El alcalde José Manuel Bermúdez y la concejala Alicia Cebrián coinciden en destacar el orgullo local por albergar a los mejores especialistas del país. Detrás de esa declaración hay un cálculo económico: cada evento de este tipo genera pernoctaciones, consumo en hostelería y visibilidad mediática para la capital tinerfeña durante la temporada estival, cuando la ocupación hotelera necesita argumentos adicionales.
Las tensiones entre clubes y organizadores locales
Algunos equipos participantes han señalado que la elección de una plaza abierta como escenario principal expone el desarrollo del torneo a condiciones meteorológicas variables. Aunque Tenerife ofrece temperaturas estables, el viento ocasional puede alterar el rebote y la trayectoria del balón, un factor que no aparece en pabellones cerrados. Los organizadores responden que la visibilidad pública compensa esos riesgos y que el formato 3×3 está diseñado precisamente para espacios urbanos.
Los clubes de base, por su parte, valoran la oportunidad de que sus jugadores convivan con referentes nacionales, pero advierten que la diferencia de nivel puede desmotivar a los más jóvenes si no se establecen mecanismos de acompañamiento. Hasta ahora no existe un programa estructurado de mentoría durante el evento, lo que deja la interacción al azar de los descansos entre partidos.

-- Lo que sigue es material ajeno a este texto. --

(** What may be deleted: the stream of a channel that ended long ago, or a
    chat stream no channel of the database has. *)
Definition old_stream (cutoff : Z) (d : database) (k : string) : Prop :=
  exists id r t, live d !! id = Some r /\ is_ended r = true /\ lc_ended_at r = Some t /\ t < cutoff /\
    k = ChatStreamKey (lc_platform r) (lc_channel r).
Definition orphan (d : database) (r : redis) (k : string) : Prop :=
  (exists t, chat_stream t r k) /\
  forall id row, live d !! id = Some row -> ChatStreamKey (lc_platform row) (lc_channel row) <> k.

Lemma ended_before_run cutoff limit e s l s' : ListEndedChannelsBefore cutoff limit e s = (Ok l, s') ->
  forall k, k ∈ map key_of l -> old_stream cutoff (db s) k.
Proof.
  unfold ListEndedChannelsBefore. intros H. inv_run H. unfold sql_limit in *.
  destruct (limit <? 0); [done|]. simplify_eq. intros k Hk.
  apply list_elem_of_In, in_map_iff in Hk as ([id r] & <- & Hin). apply list_elem_of_In in Hin. apply (subseteq_take _ _ _) in Hin.
  rewrite merge_sort_Permutation in Hin. apply list_elem_of_In, filter_In in Hin as [H1 H2].
  apply list_elem_of_In, elem_of_map_to_list in H1. apply andb_true_iff in H2 as [H2 H3].
  destruct (lc_ended_at r) as [t|] eqn:Et; [|done]. b2p. exists id, r, t. auto.
Qed.

Lemma cleanup_ended_run e s s' r : cleanup_ended e s = (r, s') ->
  r = Ok tt /\ pg (db s') = pg (db s) /\ co (db s') = co (db s) /\
  pruned (old_stream (wall e (tick s) - hour) (pg (db s))) (rd (db s)) (rd (db s')).
Proof.
  unfold cleanup_ended, mbind, M_bind, time_now, try.
  destruct (on_pg _ e (bump s)) as [r1 s1] eqn:E1.
  pose proof (on_pg_quiet (ListEndedChannelsBefore (wall e (tick s) - hour) 5000) e _ _ _
    ltac:(unfold ListEndedChannelsBefore; frame_solve) E1) as Hd. cbn [db bump] in Hd.
  assert (forall r' s2, (Ok tt, s1) = (r', s2) -> r' = Ok tt /\ pg (db s2) = pg (db s) /\ co (db s2) = co (db s) /\
    pruned (old_stream (wall e (tick s) - hour) (pg (db s))) (rd (db s)) (rd (db s2))) as Hskip.
  { intros r' s2 [= <- <-]. rewrite Hd. split_and!; try done. apply pruned_refl. }
  destruct r1 as [[|c l]|x]; [by apply Hskip| |by apply Hskip].
  destruct (on_redis _ e s1) as [r2 s2] eqn:E2. intros [= <- <-].
  apply delete_streams_run in E2 as (-> & -> & P). rewrite Hd in P. rewrite Hd. split_and!; try done.
  apply on_pg_run in E1 as (w & E1 & _). eapply pruned_mono; [|exact P].
  by eapply (ended_before_run _ _ _ _ _ _ E1).
Qed.

Lemma cleanup_orphans_run sc n e s r s' :
  (forall t c d k, k ∈ (sc t c d).1 -> chat_stream t d k) ->
  cleanup_orphans sc n e s = (r, s') ->
  r = Ok tt /\ pg (db s') = pg (db s) /\ co (db s') = co (db s) /\
  pruned (orphan (pg (db s)) (rd (db s))) (rd (db s)) (rd (db s')).
Proof.
  intros Hsc. unfold cleanup_orphans, mbind, M_bind, try.
  destruct (on_redis _ e s) as [r1 s1] eqn:E1. apply on_redis_run in E1 as (w & E1 & ->).
  unfold ScanChatStreamKeys in E1. apply scan_loop_run in E1 as [Hw Hk]; [|done]. cbn [rd_world db] in Hw, Hk.
  set (s1 := World _ _ _). assert (db s1 = db s) as Hd by (subst s1; cbn [db]; rewrite Hw; by destruct (db s)).
  assert (forall r' s2 s3, (Ok tt, s3) = (r', s2) -> db s3 = db s -> r' = Ok tt /\ pg (db s2) = pg (db s) /\
    co (db s2) = co (db s) /\ pruned (orphan (pg (db s)) (rd (db s))) (rd (db s)) (rd (db s2))) as Hskip.
  { intros r' s2 s3 [= <- <-] ->. split_and!; try done. apply pruned_refl. }
  destruct r1 as [[|k0 ks]|x]; [intros H; by eapply Hskip| |intros H; by eapply Hskip].
  specialize (Hk _ eq_refl). set (found := k0 :: ks) in *.
  destruct (on_pg _ e s1) as [r2 s2] eqn:E2.
  pose proof (on_pg_quiet ListAllKnownChannelKeys e _ _ _ ltac:(unfold ListAllKnownChannelKeys; frame_solve) E2) as Hd2.
  rewrite Hd in Hd2. destruct r2 as [known|x]; [|intros H; by eapply Hskip].
  set (orphans := List.filter _ found).
  assert (forall k, k ∈ orphans -> orphan (pg (db s)) (rd (db s)) k) as Ho.
  { intros k [H1 H2]%list_elem_of_In%filter_In. apply list_elem_of_In in H1.
    destruct (Hk k H1) as [?%elem_of_nil|Hs]; [done|]. split; [done|]. intros id row Hr Heq.
    apply negb_true_iff, not_true_iff_false in H2. apply H2, existsb_exists. exists k.
    split; [|apply String.eqb_refl]. apply on_pg_run in E2 as (w2 & E2 & _).
    unfold ListAllKnownChannelKeys in E2. apply pool_query_ok in E2 as (_ & [= <-] & _).
    apply in_map_iff. exists (id, row). split; [done|]. apply list_elem_of_In, elem_of_map_to_list.
    change (live (pg (db s1)) !! id = Some row). by rewrite Hd. }
  destruct orphans as [|o os]; [intros H; by eapply Hskip|].
  destruct (on_redis _ e s2) as [r3 s3] eqn:E3. intros [= <- <-].
  apply delete_streams_run in E3 as (-> & -> & P). rewrite Hd2 in P. rewrite Hd2. split_and!; [done..|].
  eapply pruned_mono; [exact Ho|exact P].
Qed.

(** C24: assigning goes through the pending channels (the first batch of
    those unassigned and collectable, most viewers first) in that order: each
    is given to a worker that is below the threshold and than which none below
    it is less loaded, counting the assignments made before, and its row
    becomes live with that worker; it is passed over only when the call that
    assigns it fails, and the rest are left only when no worker qualifies.
    Nothing else in the database changes; a row of a channel passed over
    changes only where the reply to its assignment is lost, so that without
    lost replies the rows changed are exactly those of the channels counted. *)
Theorem assignment_correct scope batch threshold order ws e s n ws' s' :
  (forall n l, order n l ≡ₚ l) ->
  AssignPending scope batch threshold order ws e s = (Ok (n, ws'), s') ->
  let pending := pending_channels scope batch (pg (db s)) in
  exists given, n = Z.of_nat (length given) /\ n <= Z.max 0 batch /\
    assigns scope threshold e (tick s) (tick s') pending ws (pg (db s)) given ws' (pg (db s')) /\
    ws' = given_loads given ws /\ well_given threshold given ws /\
    sublist given.*1 pending.*1 /\ NoDup given.*1 /\
    (forall id, id ∈ given.*1 -> exists r, live (pg (db s)) !! id = Some r /\ is_pending r = true /\
       lc_worker r = None /\ collectable scope (pg (db s)) r = true) /\
    (answered e -> pg (db s') = set_live (given_live given) (pg (db s))) /\ co (db s') = co (db s).
Proof.
  intros Hp H pending. unfold AssignPending in H.
  assert (exists given, n = Z.of_nat (length given) /\ co (db s') = co (db s) /\
    assigns scope threshold e (tick s) (tick s') pending ws (pg (db s)) given ws' (pg (db s')))
    as (given & -> & Hco & Ha).
  { destruct (decide (ws = ∅)) as [->|_].
    { injection H as <- <- <-. exists []. split_and!; [done..|]. apply assigns_full.
      left. split; [done|]. intros [i x] Hx.
      by apply elem_of_map_to_list in Hx. }
    apply bind_ok in H as (l & s1 & H1 & H). apply on_pg_run in H1 as (w & H1 & ->).
    apply ListPending_run in H1 as (-> & _ & ->). cbn [pg_world db bump] in *.
    apply (assign_loop_run scope threshold order Hp) in H as (_ & Hco & given & ws1 & [= -> ->] & Ha).
    cbn [db pg co tick] in *. exists given. split_and!; [done..|]. eapply assigns_earlier; [|exact Ha]. cbn. lia. }
  destruct (assigns_given_all _ _ _ _ _ _ _ _ _ _ _ Ha) as (Hs & Hw & -> & Hd).
  destruct (pending_channels_rows scope batch (pg (db s))) as [Hnd Hin]. fold pending in Hnd, Hin.
  exists given. split_and!; try done.
  - pose proof (sublist_length _ _ Hs) as Hle. rewrite !length_fmap in Hle.
    subst pending. unfold pending_channels in Hle. rewrite length_take in Hle. lia.
  - by eapply sublist_NoDup.
  - intros id Hid. assert (id ∈ pending.*1) as Hx by (by eapply sublist_subseteq).
    apply list_elem_of_fmap in Hx as ([i r] & -> & Hir). exists r. by apply Hin.
Qed.

Lemma sublist_map_ {A B} (f : A -> B) (l k : list A) : sublist l k -> sublist (f <$> l) (f <$> k).
Proof. induction 1; simpl; by constructor. Qed.
Lemma fst_map {A B C} (f : A -> B * C) (l : list A) : (map f l).*1 = map (fun x => (f x).1) l.
Proof. induction l as [|x l IH]; simpl; [done|by f_equal]. Qed.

Proyección hacia el medio plazo
La repetición de la Copa de España en Santa Cruz dependerá de dos variables principales: la capacidad de captar patrocinadores locales que cubran los costes de desplazamiento de los equipos y la consolidación de una estructura técnica que permita escalar el torneo sin perder calidad organizativa. Si ambos factores se alinean, la ciudad podría aspirar a albergar fases de la Liga FIBA 3×3 en años sucesivos.
El riesgo más inmediato es la saturación del calendario. Con la inclusión del 3×3 en más competiciones oficiales, los mejores jugadores enfrentan ya una carga de partidos elevada. Añadir torneos locales de alto nivel sin ajustar los periodos de recuperación podría derivar en lesiones o en la renuncia de algunos equipos a participar en ediciones futuras.
Desde el punto de vista federativo, el éxito de esta primera edición servirá como termómetro para decidir si el modelo de plaza abierta se replica en otras capitales canarias o si se opta por instalaciones más controladas. Las Palmas, por ejemplo, ha optado recientemente por homenajear a árbitros en lugar de replicar el formato de competición, lo que muestra dos estrategias distintas dentro del mismo archipiélago.
El verdadero indicador de impacto no será el resultado de las finales del sábado, sino el número de jóvenes que continúen jugando 3×3 en sus clubes de origen durante los meses siguientes. Si ese dato crece de forma medible, Santa Cruz habrá conseguido algo más que organizar un evento: habrá contribuido a ampliar la base de practicantes de una modalidad que todavía necesita arraigo territorial fuera de los grandes núcleos urbanos.